Las pasarelas, antaño anchas, diseñadas por la Unión Europea para acomodar el ajetreado tráfico de personal médico, camillas y equipos, se reducían ahora a un pasillo de una sola fila. A ambos lados, unas mantas colgaban del techo para acordonar pequeñas zonas destinadas a familias enteras, ofreciendo una pizca de intimidad. Un hospital diseñado para albergar a unos 300 pacientes tenía ahora dificultades para atender a más de 1.000 pacientes y a cientos más que buscaban refugio. Había un número limitado de cirujanos locales disponibles.

Nos dijeron que muchos habían sido asesinados o detenidos, y que se desconocía su paradero o incluso su existencia. Otros estaban atrapados en zonas ocupadas del norte o en lugares cercanos donde era demasiado arriesgado desplazarse hasta el hospital. Sólo quedaba un cirujano plástico local, que cubría el hospital las 24 horas del día. Su casa había sido destruida, así que vivía en el hospital, y era capaz de meter todas sus posesiones personales en dos pequeñas bolsas de mano.

Este relato se hizo demasiado común entre el personal que quedaba en el hospital. Este cirujano tuvo suerte, porque su mujer y su hija seguían vivas, aunque casi todos los demás trabajadores del hospital lloraban la pérdida de sus seres queridos. Empecé a trabajar inmediatamente, realizando de 10 a 12 operaciones al día, trabajando de 14 a 16 horas seguidas.

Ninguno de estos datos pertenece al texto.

(** ** Fetch order by id *)

(** C7 fails on the code in its second half. An order that exists is
    returned; for one that does not, the route retries the lookup with the
    request object in place of the identifier, the store rejects that
    argument, and the answer is 500 "Internal Server Error" where the claim
    has NotFound (400). *)
Theorem get_order_missing_answers_500 (req : Request ObjectId unit) (d : Db) :
  (forall o, order_with_id (params req) (orders d) = Some o ->
     serve (get_order req) d
     = (Ok tt, mkState d (mkRes 200 (Some (mkResponse 200 (BOrder o))))))
  /\ (order_with_id (params req) (orders d) = None ->
      serve (get_order req) d
      = (Ok tt, mkState d
                  (mkRes 500 (Some (mkResponse 500 (BText "Internal Server Error")))))).
Proof.
  split.
  - intros o Ho. unfold get_order, getOrder, OrderModel.findById, OrderModel.findOne.
    run. rewrite find_matches_id_only, Ho. simpl. by destruct d.
  - intros Ho. unfold get_order, getOrder, OrderModel.findById, OrderModel.findOne.
    run. rewrite find_matches_id_only, Ho. simpl. by destruct d.
Qed.

Lemma get_order_missing_answers_500_witness :
  response (serve (get_order (mkRequest Sample.alice_token 9%N tt)) Sample.db)
  = Some (mkResponse 500 (BText "Internal Server Error"))
  /\ response (serve (get_order (mkRequest Sample.alice_token 2%N tt)) Sample.db)
     = Some (mkResponse 200 (BOrder Sample.o2)).
Proof.
  split.
  - exact (f_equal response
             (proj2 (get_order_missing_answers_500
                       (mkRequest Sample.alice_token 9%N tt) Sample.db) eq_refl)).
  - exact (f_equal response
             (proj1 (get_order_missing_answers_500
                       (mkRequest Sample.alice_token 2%N tt) Sample.db)
                    Sample.o2 eq_refl)).
Defined.

(** ** The access scope follows the stored role *)

(** C8. Track and list-orders take the caller's role from the user record
    they look up on each request, not from the token: requests whose tokens
    differ only in the claims beside the identifier are served alike, and
    one token presented against two stores that differ in the caller's
    stored administrator flag is scoped differently: as administrator the
    caller is shown another user's order, as non-administrator not. *)
Theorem scope_follows_stored_role :
  (forall (c c' : Claims) (d : Db), id c = id c' ->
     (forall p, serve (get_orders (mkRequest c p tt)) d
                = serve (get_orders (mkRequest c' p tt)) d)
     /\ (forall i, serve (get_track (mkRequest c i tt)) d
                   = serve (get_track (mkRequest c' i tt)) d))
  /\ (forall (c : Claims) (d d' : Db) (u u' : User.doc) (o : Order.doc),
        orders d = orders d' ->
        unique_ids d ->
        user_with_id (id c) (users d) = Some u -> User.isAdmin u = true ->
        user_with_id (id c) (users d') = Some u' -> User.isAdmin u' = false ->
        o ∈ orders d -> Order.user o <> Some (id c) ->
        (response (serve (get_track (mkRequest c (Order._id o) tt)) d)
           = Some (mkResponse 200 (BOrder o))
         /\ response (serve (get_track (mkRequest c (Order._id o) tt)) d')
            = Some unauthorized)
        /\ exists l l',
             response (serve (get_orders (mkRequest c None tt)) d)
               = Some (mkResponse 200 (BOrders l))
             /\ response (serve (get_orders (mkRequest c None tt)) d')
                = Some (mkResponse 200 (BOrders l'))
             /\ o ∈ l /\ o ∉ l').
Proof.
  split.
  - intros c c' d Hid. split; intros x.
    + unfold get_orders; simpl. by rewrite Hid.
    + unfold get_track; simpl. by rewrite Hid.
  - intros c d d' u u' o Hord Hnd Hu Hadm Hu' Hadm' Ho Hown.
    destruct (user_with_id_Some _ _ _ Hu') as [_ Huid'].
    split; [split|].
    + rewrite (get_track_run (mkRequest c (Order._id o) tt) d u Hu).
      unfold track_filter. rewrite Hadm. simpl.
      by rewrite (find_order_by_id (orders d) o Hnd Ho).
    + rewrite (get_track_run (mkRequest c (Order._id o) tt) d' u' Hu').
      unfold track_filter. rewrite Hadm'. simpl. rewrite <- Hord.
      rewrite (find_foreign_order (orders d) o (User._id u') Hnd Ho) by congruence.
      done.
    + rewrite (get_orders_run (mkRequest c None tt) d u Hu).
      rewrite (get_orders_run (mkRequest c None tt) d' u' Hu').
      do 2 eexists. split_and!; [reflexivity|reflexivity| |].
      * unfold OrderModel.sort_createdAt_desc.
        rewrite merge_sort_Permutation, list_elem_of_In. apply filter_In.
        split; [by apply list_elem_of_In|].
        rewrite matches_list_filter. unfold visible_to. by rewrite Hadm.
      * unfold OrderModel.sort_createdAt_desc.
        rewrite merge_sort_Permutation, list_elem_of_In. intros Hin.
        apply filter_In in Hin as [_ Hm].
        rewrite matches_list_filter in Hm. unfold visible_to in Hm.
        rewrite Hadm' in Hm. simpl in Hm. rewrite andb_true_r in Hm.
        apply bool_decide_eq_true in Hm. congruence.
Qed.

El quirófano temblaba a menudo por los incesantes bombardeos, a veces tan frecuentes como cada 30 segundos. Operábamos en entornos sin esterilizar que habrían sido impensables en Estados Unidos. Teníamos acceso limitado a equipos médicos críticos: Realizábamos amputaciones de brazos y piernas a diario, utilizando una sierra Gigli, una herramienta de la época de la Guerra Civil, esencialmente un segmento de alambre de espino.

Muchas amputaciones podrían haberse evitado si hubiéramos tenido acceso a equipos médicos estándar. Fue una lucha tratar de atender a todos los heridos dentro de las estructuras de un sistema sanitario totalmente colapsado. Escuchaba a mis pacientes susurrarme sus historias mientras los llevaba en silla de ruedas al quirófano para operarlos. La mayoría estaban durmiendo en sus casas cuando fueron bombardeadas.

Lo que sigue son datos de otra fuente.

(** A negative age is answered, with [NaN] where a value depends on the
    curve and no projection point. *)
Example negative_age_run :
  calculateAnnuity
    {| annuityType := "simple"; age := -5; gender := "male";
       interestRate := 2.5; annualAmount := 12000; mortalityTable := "TGH05";
       duration := None; deferralPeriod := None; growthRate := None;
       reversalRate := None; spouseAge := None |}
  = Ok {| presentValue := NaN; monthlyPayment := Fin 1000;
          totalPayments := Fin 0; lifeExpectancy := NaN;
          projections := [] |}.
Proof. vm_compute. reflexivity. Qed.

End Claims.

(** * Further properties of the engine *)

Section MortalityFacts.

(** X2. From age 0 on, for a sex and a table id that are not names of
    inherited properties, a survival probability is a finite number
    between 0 and 1, for any number of years. *)
Theorem survival_is_a_probability
    (age : Z) (gender table : string) (years : Z) :
  (0 <= age)%Z -> own_key_lookup table gender ->
  exists s, calculateSurvivalProbability age gender table years = Ok (Fin s)
            /\ (0 <= s <= 1)%Q.
Proof.
  intros Hage _. rewrite calculateSurvivalProbability_value.
  destruct (survival_value_range age gender table years Hage) as (s & -> & Hs).
  exists s. auto.
Qed.

Lemma survival_is_a_probability_witness :
  (0 <= 40)%Z /\ own_key_lookup "TV88-90" "female" /\
  exists s, calculateSurvivalProbability 40 "female" "TV88-90" 75 = Ok (Fin s)
            /\ (0 <= s <= 1)%Q.
Proof.
  assert (H : (0 <= 40)%Z) by lia.
  assert (Hn : own_key_lookup "TV88-90" "female") by (split; reflexivity).
  split; [exact H|]. split; [exact Hn|].
  exact (survival_is_a_probability 40 "female" "TV88-90" 75 H Hn).
Defined.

No pude evitar pensar que los afortunados murieron instantáneamente, ya fuera por la fuerza de la explosión o sepultados entre los escombros. Los supervivientes se enfrentaron a horas de cirugía y múltiples viajes al quirófano, mientras lloraban la pérdida de sus hijos y cónyuges. Sus cuerpos estaban llenos de metralla que había que extraer quirúrgicamente de su carne, trozo a trozo. Dejé de llevar la cuenta de cuántos nuevos huérfanos había operado. Tras la operación, quedaban archivados en algún lugar del hospital, sin saber quién se ocuparía de ellos ni cómo sobrevivirían.

En una ocasión, un puñado de niños, todos de edades comprendidas entre los 5 y los 8 años, fueron llevados a urgencias por sus padres. Todos tenían un solo disparo de francotirador en la cabeza. Estas familias regresaban a sus hogares en Jan Yunis, a unos 3 km del hospital, después de que los tanques israelíes se hubieran retirado. Pero, al parecer, los francotiradores se quedaron. Ninguno de estos niños sobrevivió.

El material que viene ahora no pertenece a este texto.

(** * Certificates data-entry tools: reconciliation core

    A shallow embedding of the Python sources under
    [codes/python/certificates_data_entry_tools] (insert_programs.py,
    insert_schedules.py, insert_participants.py, config.py, database.py)
    and of [codes/python/permutation.py], together with the properties
    of the date normaliser, the category classifier, the three
    reconcilers, the script builders and the permutation generator.

    Text is modelled over 7-bit ASCII: a Python [str] is a [string], and
    the character classes of [str.strip], [str.split], [str.lower] and of
    the [re] module are the ASCII parts of the Unicode classes Python
    uses.  Integers are [Z].  A dictionary that the code iterates over is
    a list of pairs in insertion order, a dictionary or a set that is
    only looked up is a [gmap] or a [gset].  What the code takes from its
    environment (the clock, the python-slugify package, the rows read
    from the CSV file or the data frame, the snapshots read from the
    database) is a parameter of the function that uses it. *)

From Stdlib Require Import Ascii ZArith Lia DecimalString.
From stdpp Require Import gmap strings list.

(** ** Python string primitives *)

Module Py.
Local Open Scope Z_scope.

Definition code (c : ascii) : Z := Z.of_N (N_of_ascii c).

(** [str.isspace] on ASCII: TAB..CR, FS..US and the blank. *)
Definition is_space (c : ascii) : bool :=
  let n := code c in
  ((9 <=? n) && (n <=? 13)) || ((28 <=? n) && (n <=? 32)).

Definition is_upper (c : ascii) : bool :=
  let n := code c in (65 <=? n) && (n <=? 90).

Definition is_lower (c : ascii) : bool :=
  let n := code c in (97 <=? n) && (n <=? 122).

(** The value of a decimal digit, [None] for any other character. *)
Definition digit (c : ascii) : option Z :=
  let n := code c in
  if (48 <=? n) && (n <=? 57) then Some (n - 48) else None.

Definition is_digit (c : ascii) : bool :=
  match digit c with Some _ => true | None => false end.

(** [\w] of the [re] module on ASCII. *)
Definition is_word (c : ascii) : bool :=
  is_upper c || is_lower c || is_digit c || (code c =? 95).

Definition lower_char (c : ascii) : ascii :=
  if is_upper c then ascii_of_N (Z.to_N (code c + 32)) else c.

Definition upper_char (c : ascii) : ascii :=
  if is_lower c then ascii_of_N (Z.to_N (code c - 32)) else c.

(** [s.lower()] *)
Fixpoint lower (s : string) : string :=
  match s with
  | EmptyString => EmptyString
  | String c s' => String (lower_char c) (lower s')
  end.

(** [s.capitalize()] *)
Definition capitalize (s : string) : string :=
  match s with
  | EmptyString => EmptyString
  | String c s' => String (upper_char c) (lower s')
  end.

Fixpoint lstrip (s : string) : string :=
  match s with
  | EmptyString => EmptyString
  | String c s' => if is_space c then lstrip s' else s
  end.

Fixpoint rstrip (s : string) : string :=
  match s with
  | EmptyString => EmptyString
  | String c s' =>
      match rstrip s' with
      | EmptyString => if is_space c then EmptyString else String c EmptyString
      | r => String c r
      end
  end.

(** [s.strip()] *)
Definition strip (s : string) : string := rstrip (lstrip s).

Definition cons_token (tok : string) (rest : list string) : list string :=
  match tok with
  | EmptyString => rest
  | _ => tok :: rest
  end.

(** The scan behind [s.split()]: the characters of the token that is
    being read at the head of [s], and the tokens after it. *)
Fixpoint split_scan (s : string) : string * list string :=
  match s with
  | EmptyString => (EmptyString, [])
  | String c s' =>
      let '(tok, rest) := split_scan s' in
      if is_space c then (EmptyString, cons_token tok rest)
      else (String c tok, rest)
  end.

(** [s.split()]: the maximal runs of non-blank characters. *)
Definition split (s : string) : list string :=
  let '(tok, rest) := split_scan s in cons_token tok rest.

(** [s.startswith(p)] *)
Fixpoint startswith (p s : string) : bool :=
  match p with
  | EmptyString => true
  | String a p' =>
      match s with
      | EmptyString => false
      | String b s' => if decide (a = b) then startswith p' s' else false
      end
  end.

(** [sub in s] *)
Fixpoint contains (sub s : string) : bool :=
  startswith sub s ||
  match s with
  | EmptyString => false
  | String _ s' => contains sub s'
  end.

(** [s.replace(old, new)] for a non-empty [old]: occurrences are
    replaced from left to right without overlap; [skip] counts the
    characters of the occurrence just replaced that are still to be
    passed over. *)
Fixpoint replace_scan (old new : string) (skip : nat) (s : string) : string :=
  match s with
  | EmptyString => EmptyString
  | String c s' =>
      match skip with
      | S k => replace_scan old new k s'
      | O =>
          if startswith old s
          then new +:+ replace_scan old new (String.length old - 1)%nat s'
          else String c (replace_scan old new 0 s')
      end
  end.

Definition replace (old new s : string) : string := replace_scan old new 0 s.

(** [sep.join(l)] *)
Fixpoint join (sep : string) (l : list string) : string :=
  match l with
  | [] => EmptyString
  | [x] => x
  | x :: l' => x +:+ sep +:+ join sep l'
  end.

(** [str(n)] for an [int]. *)
Definition str_of_int (n : Z) : string := NilZero.string_of_int (Z.to_int n).

(** [dict.get] on a dictionary kept in insertion order. *)
Fixpoint dict_get {V : Type} (d : list (string * V)) (k : string) : option V :=
  match d with
  | [] => None
  | (k', v) :: d' => if decide (k' = k) then Some v else dict_get d' k
  end.

End Py.

(** ** [datetime.strptime(_, "%d %B %Y")] and [strftime("%Y-%m-%d")]

    [strptime] compiles the format into the regular expression
    [(3[0-1]|[1-2]\d|0[1-9]|[1-9]| [1-9])\s+(month names)\s+(\d\d\d\d)],
    matched case-insensitively at the start of the text, and rejects a
    match that leaves text unconverted; the date is then checked by the
    [date] constructor.  The alternatives of each group exclude one
    another once the following [\s+] is taken into account, so the first
    alternative that matches is the one a backtracking matcher ends
    with.  The month names are those of the C locale.  [strftime]
    hands [%Y] to the C library, which on Linux writes the year as a
    plain decimal number, so that a year below 1000 comes out with fewer
    than four digits; [str] of a [date] is its ISO form, which always
    has four. *)

Module Datetime.
Import Py.
Local Open Scope Z_scope.

(** The [%d] group. *)
Definition re_d (s : string) : option (Z * string) :=
  match s with
  | EmptyString => None
  | String c1 r1 =>
      match digit c1, r1 with
      | Some a, String c2 r2 =>
          match digit c2 with
          | Some b =>
              if (a =? 3) && (b <=? 1) then Some (30 + b, r2)
              else if (a =? 1) || (a =? 2) then Some (10 * a + b, r2)
              else if (a =? 0) && (1 <=? b) then Some (b, r2)
              else if 1 <=? a then Some (a, r1)
              else None
          | None => if 1 <=? a then Some (a, r1) else None
          end
      | Some a, EmptyString => if 1 <=? a then Some (a, r1) else None
      | None, String c2 r2 =>
          if decide (c1 = " "%char) then
            match digit c2 with
            | Some b => if 1 <=? b then Some (b, r2) else None
            | None => None
            end
          else None
      | None, EmptyString => None
      end
  end.

(** [\s+] *)
Definition re_spaces (s : string) : option string :=
  match s with
  | EmptyString => None
  | String c s' => if is_space c then Some (lstrip s') else None
  end.

(** A literal of the pattern against the text, ignoring case; the
    pattern is in lower case. *)
Fixpoint re_literal (pat s : string) : option string :=
  match pat with
  | EmptyString => Some s
  | String p pat' =>
      match s with
      | EmptyString => None
      | String c s' =>
          if decide (lower_char c = p) then re_literal pat' s' else None
      end
  end.

(** The month names of the C locale in the order of the [%B] group:
    longest first, calendar order among names of one length. *)
Definition month_names : list (string * Z) :=
  [ ("september", 9); ("february", 2); ("november", 11); ("december", 12);
    ("january", 1); ("october", 10); ("august", 8); ("march", 3);
    ("april", 4); ("june", 6); ("july", 7); ("may", 5) ].

Fixpoint re_alternatives (alts : list (string * Z)) (s : string)
  : option (Z * string) :=
  match alts with
  | [] => None
  | (name, m) :: alts' =>
      match re_literal name s with
      | Some r => Some (m, r)
      | None => re_alternatives alts' s
      end
  end.

(** The [%B] group. *)
Definition re_B (s : string) : option (Z * string) :=
  re_alternatives month_names s.

(** The [%Y] group: four digits. *)
Definition re_Y (s : string) : option (Z * string) :=
  match s with
  | String c1 (String c2 (String c3 (String c4 r))) =>
      match digit c1, digit c2, digit c3, digit c4 with
      | Some a, Some b, Some c, Some d =>
          Some (1000 * a + 100 * b + 10 * c + d, r)
      | _, _, _, _ => None
      end
  | _ => None
  end.

Definition is_leap (y : Z) : bool :=
  (y mod 4 =? 0) && (negb (y mod 100 =? 0) || (y mod 400 =? 0)).

Definition days_in_month (y m : Z) : Z :=
  match m with
  | 2 => if is_leap y then 29 else 28
  | 4 | 6 | 9 | 11 => 30
  | _ => 31
  end.

(** The range check of [date(year, month, day)]. *)
Definition date_ok (y m d : Z) : bool :=
  (1 <=? y) && (y <=? 9999) && (1 <=? m) && (m <=? 12) &&
  (1 <=? d) && (d <=? days_in_month y m).

(** A calendar date: year, month, day. *)
Record date := Date { year : Z; month : Z; day : Z }.

(** [datetime.strptime(s, "%d %B %Y")]; [None] stands for the
    [ValueError]. *)
Definition strptime (s : string) : option date :=
  '(d, r) ← re_d s;
  r ← re_spaces r;
  '(m, r) ← re_B r;
  r ← re_spaces r;
  '(y, r) ← re_Y r;
  match r with
  | EmptyString => if date_ok y m d then Some (Date y m d) else None
  | _ => None
  end.

Definition digit_char (n : Z) : ascii := ascii_of_N (Z.to_N (48 + n mod 10)).

Definition pad2 (n : Z) : string :=
  String (digit_char (n / 10)) (String (digit_char n) EmptyString).

Definition pad4 (n : Z) : string :=
  String (digit_char (n / 1000)) (String (digit_char (n / 100))
    (String (digit_char (n / 10)) (String (digit_char n) EmptyString))).

(** [dt.strftime("%Y-%m-%d")]: the year without padding. *)
Definition strftime (dt : date) : string :=
  str_of_int (year dt) +:+ "-" +:+ pad2 (month dt) +:+ "-" +:+ pad2 (day dt).

(** [str(d)] for a [date]: [d.isoformat()], the year on four digits. *)
Definition isoformat (dt : date) : string :=
  pad4 (year dt) +:+ "-" +:+ pad2 (month dt) +:+ "-" +:+ pad2 (day dt).

End Datetime.

(** ** [re.search(rf"\b{re.escape(keyword)}\b", text)]

    The escaped keyword matches itself literally and with case; [\b]
    holds at a position when exactly one of the characters before and
    after it is a word character (the ends of the text count as
    non-word).  The matcher carries whether the character before the
    current position is a word character. *)

Module Re.
Import Py.

Definition first_is_word (s : string) : bool :=
  match s with
  | EmptyString => false
  | String c _ => is_word c
  end.

(** [\b] *)
Definition at_boundary (prev : bool) (s : string) : bool :=
  xorb prev (first_is_word s).

(** The literal, from the current position. *)
Fixpoint match_literal (prev : bool) (lit s : string) : option (bool * string) :=
  match lit with
  | EmptyString => Some (prev, s)
  | String k lit' =>
      match s with
      | EmptyString => None
      | String c s' =>
          if decide (k = c) then match_literal (is_word c) lit' s' else None
      end
  end.

(** [\b lit \b] at the current position. *)
Definition match_word_at (prev : bool) (lit s : string) : bool :=
  at_boundary prev s &&
  match match_literal prev lit s with
  | Some (p, r) => at_boundary p r
  | None => false
  end.

Fixpoint search_word_from (prev : bool) (lit s : string) : bool :=
  match_word_at prev lit s ||
  match s with
  | EmptyString => false
  | String c s' => search_word_from (is_word c) lit s'
  end.

(** Whether [re.search] finds a match. *)
Definition search_word (lit s : string) : bool := search_word_from false lit s.

End Re.

(** ** config.py *)

Module config.
Local Open Scope Z_scope.

Definition CATEGORY_IDS : list (string * Z) :=
  [ ("Engineering", 1); ("Accounting", 2); ("Construction", 3);
    ("Management", 4); ("IT", 5); ("Communication", 6); ("Academic", 7);
    ("HR", 8); ("Leadership", 9); ("Forum", 10); ("Certification", 11);
    ("TestPrep", 12); ("Webinar", 13); ("GenZ", 14) ].

Definition RULES : list (string * list string) :=
  [ ("Construction", ["sap 2000"]);
    ("Engineering", ["plc"]);
    ("Accounting", ["cma"; "tax"]);
    ("IT", ["excel"]);
    ("Communication", ["public speaking"; "content creator"]);
    ("Management", ["bisnis"; "umkm"; "ppic"]);
    ("GenZ", ["gen-z"; "genz"]) ].

End config.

En mi último día, cuando regresaba a la casa de huéspedes donde los lugareños sabían que se alojaban los extranjeros, un niño se acercó corriendo y me entregó un pequeño regalo. Era una roca de la playa, con una inscripción en árabe escrita con rotulador: “Desde Gaza, con amor, a pesar del dolor”. Mientras estaba en el balcón mirando a Rafah por última vez, podíamos oír los drones, los bombardeos y las ráfagas de ametralladora, pero esta vez algo era diferente: Los sonidos eran más fuertes, las explosiones estaban más cerca.

Esta semana, las fuerzas israelíes asaltaron otro gran hospital de Gaza y planean una ofensiva terrestre en Rafah. Me siento increíblemente culpable por haber podido marcharme mientras millones de personas se ven obligadas a soportar la pesadilla de Gaza. Como estadounidense, pienso en nuestros impuestos pagando las armas que probablemente hirieron a mis pacientes allí. Ya expulsadas de sus hogares, estas personas no tienen a quién recurrir.”

Irfan Galaria es médico y ejerce la cirugía plástica y reconstructiva en Chantilly, Virginia.